(* ===== verification/Gzip.v ===== *)
(** [gzcompress] of [common/util.cpp]: compression of a reply into a buffer of
    bounded size, over zlib's streams.

    zlib is outside the model: class [ZLib] has the calls the code makes,
    [ZLibSpec] what [zlib.h] documents of them, and module [Stored] is an instance
    that stores its input as it is. *)

From S2P Require Import Prelude Cstd Util.

Definition Z_OK : Z := 0.
Definition Z_STREAM_END : Z := 1.

Inductive flush := Z_NO_FLUSH | Z_FINISH.

(** [deflate] is given the input that is left and the room for output; its results
    are a code, the new state, how many bytes it took and the bytes it wrote. *)
Class ZLib (ZS : Type) := {
  deflateInit2 : option ZS;
  deflate : ZS -> flush -> bytes -> Z -> Z * ZS * nat * bytes;
  deflateEnd : ZS -> Z
}.

(** ** The code *)

Section Code.
Context {ZS : Type} `{ZLib ZS}.

(** [z_stream]: [z_out] is what was written so far, [total_out] its length. *)
Record z_stream := MkZ {
  z_state : ZS;
  next_in : bytes;
  avail_in : Z;
  avail_out : Z;
  z_out : bytes
}.

Definition total_out (z : z_stream) : Z := Z.of_nat (length (z_out z)).

(** The fields of a stream, as a call of [deflate] leaves them. *)
Definition deflate_stream (f : flush) (z : z_stream) : Z * z_stream :=
  let '(err, s, n, out) := deflate (z_state z) f (take (Z.to_nat (avail_in z)) (next_in z)) (avail_out z) in
  (err, MkZ s (drop n (next_in z)) (avail_in z - Z.of_nat n) (avail_out z - Z.of_nat (length out)) (z_out z ++ out)).

(** [while (avail_in != 0 && total_out < *nzdata) if (deflate(Z_NO_FLUSH) != Z_OK)
    return -1]: the stream after it, or nothing when the function returned. *)
Fixpoint input_loop (fuel : nat) (nzdata : Z) (z : z_stream) : option (option z_stream) :=
  match fuel with
  | O => None
  | S fuel =>
      if negb (avail_in z =? 0) && (total_out z <? nzdata) then
        let '(err, z) := deflate_stream Z_NO_FLUSH z in
        if negb (err =? Z_OK) then Some None else input_loop fuel nzdata z
      else Some (Some z)
  end.

Fixpoint finish_loop (fuel : nat) (z : z_stream) : option (option z_stream) :=
  match fuel with
  | O => None
  | S fuel =>
      let '(err, z) := deflate_stream Z_FINISH z in
      if err =? Z_STREAM_END then Some (Some z)
      else if negb (err =? Z_OK) then Some None else finish_loop fuel z
  end.

(** The value returned, with the bytes written when it is 0 ([*nzdata] is their
    number).  [avail_in] and [avail_out] have 32 bits, [ndata] and [*nzdata] 64. *)
Definition gzcompress (data : bytes) (nzdata : Z) : option (Z * bytes) :=
  match data with
  | [] => Some (-1, [])
  | _ :: _ =>
      match deflateInit2 with
      | None => Some (-1, [])
      | Some s =>
          let z := MkZ s data (u32 (Z.of_nat (length data))) (u32 nzdata) [] in
          let fuel := S (Z.to_nat (avail_in z + avail_out z)) in
          r ← input_loop fuel nzdata z;
          match r with
          | None => Some (-1, [])
          | Some z =>
              if negb (avail_in z =? 0) then Some (i32 (avail_in z), [])
              else
                r ← finish_loop fuel z;
                match r with
                | None => Some (-1, [])
                | Some z => if negb (deflateEnd (z_state z) =? Z_OK) then Some (-1, []) else Some (0, z_out z)
                end
          end
      end
  end.

(** *** What zlib promises *)

(** A state after calls of [deflate] that took [a] and wrote [b]. *)
Inductive deflated : ZS -> bytes -> bytes -> Prop :=
| deflated_init s : deflateInit2 = Some s -> deflated s [] []
| deflated_step s a b f i room err s' n out :
    deflated s a b -> deflate s f i room = (err, s', n, out) -> deflated s' (a ++ take n i) (b ++ out).

End Code.

Arguments z_stream : clear implicits.

(** [deflate] takes no more than it is given and writes no more than there is room
    for; [Z_OK] means that it took or wrote something; [Z_STREAM_END], that all
    input was taken and the output is complete: it decompresses to the input. *)
Class ZLibSpec (ZS : Type) `{ZLib ZS} (gunzip : bytes -> option bytes) := {
  deflate_bounds s f i room err s' n out :
    0 <= room -> deflate s f i room = (err, s', n, out) -> (n <= length i)%nat /\ Z.of_nat (length out) <= room;
  deflate_progress s f i room s' n out :
    deflate s f i room = (Z_OK, s', n, out) -> (0 < n)%nat \/ out <> [];
  deflate_end s a b i room s' n out :
    deflated s a b -> deflate s Z_FINISH i room = (Z_STREAM_END, s', n, out) ->
    n = length i /\ gunzip (b ++ out) = Some (a ++ i)
}.

(** ** Its properties *)

Section Spec.
Context {ZS : Type} `{ZLib ZS} {gunzip : bytes -> option bytes} `{!ZLibSpec ZS gunzip}.

(** The stream of a call on [data] with room for [room] bytes: what was taken is
    the beginning of the input, what was written fits. *)
Record stream_ok (data : bytes) (room : Z) (z : z_stream ZS) : Prop := {
  so_taken : exists a, deflated (z_state z) a (z_out z) /\ data = a ++ next_in z;
  so_in : 0 <= avail_in z <= Z.of_nat (length (next_in z));
  so_out : 0 <= avail_out z;
  so_room : total_out z + avail_out z = room
}.

Definition work (z : z_stream ZS) : nat := Z.to_nat (avail_in z + avail_out z).

Lemma deflate_stream_ok f data room z err z' :
  stream_ok data room z -> deflate_stream f z = (err, z') ->
  stream_ok data room z' /\ Z.of_nat (length (next_in z')) - avail_in z' = Z.of_nat (length (next_in z)) - avail_in z /\
  (err = Z_OK -> (work z' < work z)%nat) /\ (avail_in z = 0 -> avail_in z' = 0).
Proof.
  intros [(a & Ha & Hd) Hin Hout Hroom]. unfold deflate_stream.
  destruct (deflate (z_state z) f _ (avail_out z)) as [[[e s] n] out] eqn:E. intros [= -> <-].
  pose proof (deflate_bounds _ _ _ _ _ _ _ _ Hout E) as [Hn Ho].
  rewrite length_take in Hn. unfold total_out, work in *. cbn [z_state z_out next_in avail_in avail_out].
  rewrite length_drop. split_and!.
  - split; cbn [z_state z_out next_in avail_in avail_out]; unfold total_out; cbn [z_out].
    + exists (a ++ take n (next_in z)). split; [|by rewrite <- app_assoc, take_drop].
      eapply deflated_step in E; [|exact Ha]. rewrite take_take, Nat.min_l in E by lia. exact E.
    + rewrite length_drop. lia.
    + lia.
    + rewrite length_app. lia.
  - lia.
  - intros ->. apply deflate_progress in E as [?|?]; [lia|]. destruct out; [done|]. cbn [length] in *. lia.
  - lia.
Qed.

Lemma i32_nonzero x : 0 < x < 2 ^ 32 -> i32 x <> 0.
Proof. unfold i32. intros Hx E. Z.div_mod_to_equations; lia. Qed.

Lemma input_loop_ends data room nzdata fuel : forall z,
  stream_ok data room z -> (work z < fuel)%nat ->
  exists r, input_loop fuel nzdata z = Some r /\
    forall z', r = Some z' -> stream_ok data room z' /\ (work z' <= work z)%nat /\
      Z.of_nat (length (next_in z')) - avail_in z' = Z.of_nat (length (next_in z)) - avail_in z.
Proof.
  induction fuel as [|fuel IH]; intros z Hz Hw; [lia|]. cbn [input_loop].
  destruct (negb _ && _); [|eexists; split; [done|]; intros z' [= <-]; by split_and!].
  destruct (deflate_stream Z_NO_FLUSH z) as [err z1] eqn:E.
  destruct (deflate_stream_ok _ _ _ _ _ _ Hz E) as (Hz1 & Hl & Hw1 & _).
  destruct (Z.eqb_spec err Z_OK) as [->|_]; cbn [negb]; [|eexists; by split].
  destruct (IH z1 Hz1) as (r & -> & Hr); [specialize (Hw1 eq_refl); lia|]. exists r. split; [done|].
  intros z' ->. destruct (Hr z' eq_refl) as (? & ? & ?). specialize (Hw1 eq_refl). split_and!; [done|lia|lia].
Qed.

Lemma finish_loop_ends data room fuel : forall z,
  stream_ok data room z -> avail_in z = 0 -> (work z < fuel)%nat ->
  exists r, finish_loop fuel z = Some r /\
    forall z', r = Some z' -> total_out z' <= room /\
      gunzip (z_out z') = Some (take (length data - length (next_in z)) data).
Proof.
  induction fuel as [|fuel IH]; intros z Hz Hin Hw; [lia|]. cbn [finish_loop].
  destruct (deflate_stream Z_FINISH z) as [err z1] eqn:E.
  destruct (deflate_stream_ok _ _ _ _ _ _ Hz E) as (Hz1 & Hl & Hw1 & Hi1). specialize (Hi1 Hin).
  destruct (Z.eqb_spec err Z_STREAM_END) as [->|_].
  - eexists. split; [done|]. intros z' [= <-]. split; [destruct Hz1; lia|].
    destruct Hz as [(a & Ha & Hd) _ _ _]. unfold deflate_stream in E.
    destruct (deflate (z_state z) Z_FINISH _ (avail_out z)) as [[[e s] n] out] eqn:E'. injection E as -> <-.
    rewrite Hin in E'. cbn [Z.to_nat take z_out] in E' |- *. apply (deflate_end _ _ _ _ _ _ _ _ Ha) in E' as [_ ->].
    rewrite app_nil_r, Hd, length_app. f_equal. symmetry. apply take_app_length'. lia.
  - destruct (Z.eqb_spec err Z_OK) as [->|_]; cbn [negb]; [|eexists; by split].
    destruct (IH z1 Hz1 Hi1) as (r & -> & Hr); [specialize (Hw1 eq_refl); lia|]. exists r. split; [done|].
    intros z' ->. destruct (Hr z' eq_refl) as [? ->]. split; [done|].
    do 3 f_equal. lia.
Qed.

(** Whatever zlib does within its documentation, the call returns and what it
    wrote fits; success means that the output decompresses to the data, cut to
    its length modulo [2^32]. *)
Lemma gzcompress_returns data nzdata :
  0 <= nzdata -> exists ret out, gzcompress data nzdata = Some (ret, out) /\ Z.of_nat (length out) <= nzdata /\
    (ret = 0 -> gunzip out = Some (take (Z.to_nat (u32 (Z.of_nat (length data)))) data)).
Proof.
  intros Hn. unfold gzcompress. destruct data as [|c data]; [by eexists _, _|]. set (v := c :: data).
  destruct deflateInit2 as [s|] eqn:Ei; [|by eexists _, _]. cbn zeta.
  set (z := MkZ _ _ _ _ _). pose proof (u32_range (Z.of_nat (length v))) as Hu. pose proof (u32_range nzdata) as Hr.
  assert (u32 (Z.of_nat (length v)) <= Z.of_nat (length v)) as Hle by (apply Z.mod_le; lia).
  assert (u32 nzdata <= nzdata) as Hle' by (apply Z.mod_le; lia). unfold is_u32 in *.
  assert (stream_ok v (u32 nzdata) z) as Hz.
  { split; cbn [z z_state z_out next_in avail_in avail_out]; [|lia|lia|done]. exists []. split; [by constructor|done]. }
  destruct (input_loop_ends v (u32 nzdata) nzdata (S (work z)) z Hz) as (r & E & Hin); [lia|].
  unfold work in E. rewrite E. cbn [mbind option_bind]. destruct r as [z1|]; [|by eexists _, _].
  destruct (Hin z1 eq_refl) as (Hz1 & Hw & Hl). destruct (Z.eqb_spec (avail_in z1) 0) as [H0|H0]; cbn [negb].
  - destruct (finish_loop_ends v (u32 nzdata) (S (work z)) z1 Hz1 H0) as (r & E2 & Hf); [lia|].
    unfold work in E2. rewrite E2. cbn [mbind option_bind]. destruct r as [z2|]; [|by eexists _, _].
    destruct (Hf z2 eq_refl) as [Ho Hg]. destruct (negb (deflateEnd _ =? Z_OK)); [by eexists _, _|].
    eexists _, _. split; [done|]. unfold total_out in Ho. split; [lia|]. intros _. rewrite Hg. do 2 f_equal.
    cbn [z next_in avail_in] in Hl. lia.
  - eexists _, _. split; [done|]. split; [done|]. intros E0. exfalso.
    destruct Hz1 as [(a & _ & Hd) Hi1 _ _]. apply (f_equal length) in Hd. rewrite length_app in Hd.
    cbn [z avail_in next_in] in Hl. apply (i32_nonzero (avail_in z1)); [lia|done].
Qed.

(** The reply's call: a buffer as large as the data. *)
Lemma gzcompress_reply data :
  Z.of_nat (length data) < 2 ^ 31 ->
  exists ret out, gzcompress data (Z.of_nat (length data)) = Some (ret, out) /\ Z.of_nat (length out) < 2 ^ 31 /\
    (ret = 0 -> gunzip out = Some data).
Proof.
  intros Hl. destruct (gzcompress_returns data (Z.of_nat (length data))) as (ret & out & E & Ho & Hg); [lia|].
  exists ret, out. split; [done|]. split; [lia|]. intros Hr. rewrite (Hg Hr), u32_id by (unfold is_u32; lia).
  by rewrite take_ge by lia.
Qed.

(** C31. [gzcompress] is safe and right within what [zlib.h] documents: it returns,
    whatever room it is given, never writes more than [*nzdata] bytes, and when it
    reports success the bytes written decompress to the data, if that has less
    than 4 GB. *)
Theorem gzcompress_correct data nzdata :
  0 <= nzdata -> Z.of_nat (length data) < 2 ^ 32 ->
  exists ret out, gzcompress data nzdata = Some (ret, out) /\ Z.of_nat (length out) <= nzdata /\
    (ret = 0 -> gunzip out = Some data).
Proof.
  intros Hn Hl. destruct (gzcompress_returns data nzdata Hn) as (ret & out & E & Ho & Hg).
  exists ret, out. split; [done|]. split; [done|]. intros Hr.
  rewrite (Hg Hr), u32_id by (unfold is_u32; lia). by rewrite take_ge by lia.
Qed.

(** Of longer data only the length modulo [2^32] is compressed, and success is
    reported all the same. *)
Theorem gzcompress_cuts_large_data data nzdata ret out :
  2 ^ 32 <= Z.of_nat (length data) -> 0 <= nzdata -> gzcompress data nzdata = Some (ret, out) -> ret = 0 ->
  gunzip out <> Some data.
Proof.
  intros Hl Hn E Hr. destruct (gzcompress_returns data nzdata Hn) as (ret' & out' & E' & _ & Hg).
  rewrite E in E'. injection E' as <- <-. rewrite (Hg Hr). intros [= Ht]. apply (f_equal length) in Ht.
  rewrite length_take in Ht. pose proof (u32_range (Z.of_nat (length data))). unfold is_u32 in *. lia.
Qed.

End Spec.

(** ** An instance: the output is the input, written when the stream is finished *)

Module Stored.

Definition deflate_stored (s : bytes) (f : flush) (i : bytes) (room : Z) : Z * bytes * nat * bytes :=
  let n := length i in
  match f with
  | Z_NO_FLUSH => (if (n =? 0)%nat then -5 else Z_OK, s ++ i, n, [])
  | Z_FINISH =>
      let s := s ++ i in
      let out := take (Z.to_nat room) s in
      (if (length s <=? Z.to_nat room)%nat then Z_STREAM_END
       else if (n =? 0)%nat && (length out =? 0)%nat then -5 else Z_OK, drop (Z.to_nat room) s, n, out)
  end.

#[export] Instance zlib : ZLib bytes := {
  deflateInit2 := Some [];
  deflate := deflate_stored;
  deflateEnd _ := Z_OK
}.

Lemma deflated_eq (s a b : bytes) : deflated s a b -> a = b ++ s.
Proof.
  induction 1 as [s [= <-]|s a b f i room err s' n out _ IH E]; [done|]. subst a. cbn in E.
  destruct f; injection E as _ <- <- <-.
  - by rewrite take_ge, app_nil_r, app_assoc.
  - by rewrite take_ge, <- !app_assoc, take_drop.
Qed.

#[export] Instance zlib_spec : ZLibSpec bytes Some.
Proof.
  split.
  - intros s f i room err s' n out Hr E. destruct f; injection E as _ _ <- <-; [cbn; lia|]. rewrite length_take. lia.
  - intros s f i room s' n out E. destruct f; cbn in E.
    + injection E as E _ <- _. destruct (Nat.eqb_spec (length i) 0); [done|]. left. lia.
    + injection E as E _ <- <-. destruct (Nat.leb_spec (length (s ++ i)) (Z.to_nat room)); [done|].
      destruct (Nat.eqb_spec (length i) 0); [|left; lia]. cbn [andb] in E.
      destruct (Nat.eqb_spec (length (take (Z.to_nat room) (s ++ i))) 0); [done|]. right. intros E'. by rewrite E' in *.
  - intros s a b i room s' n out Hd E. apply deflated_eq in Hd as ->. cbn in E. injection E as E _ <- <-.
    destruct (Nat.leb_spec (length (s ++ i)) (Z.to_nat room)) as [Hl|Hl].
    + by rewrite (take_ge (s ++ i)), app_assoc by lia.
    + by destruct (_ && _).
Qed.

End Stored.

Import Stored.

Lemma gzcompress_correct_witness :
  exists ret out, gzcompress (lit "hello") 5 = Some (ret, out) /\ ret = 0 /\ Some out = Some (lit "hello").
Proof.
  destruct (gzcompress_correct (gunzip := Some) (lit "hello") 5) as (ret & out & E & _ & Hg); [lia|cbn; lia|].
  exists ret, out. split; [exact E|]. assert (ret = 0) as Hr by (vm_compute in E; by injection E as <- _).
  split; [exact Hr|exact (Hg Hr)].
Defined.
#####
■ Required action
Scan the data for the word "deflateEnd" and copy every line where it shows up.

■ Solution
  deflateEnd : ZS -> Z
                | Some z => if negb (deflateEnd (z_state z) =? Z_OK) then Some (-1, []) else Some (0, z_out z)
    destruct (Hf z2 eq_refl) as [Ho Hg]. destruct (negb (deflateEnd _ =? Z_OK)); [by eexists _, _|].
  deflateEnd _ := Z_OK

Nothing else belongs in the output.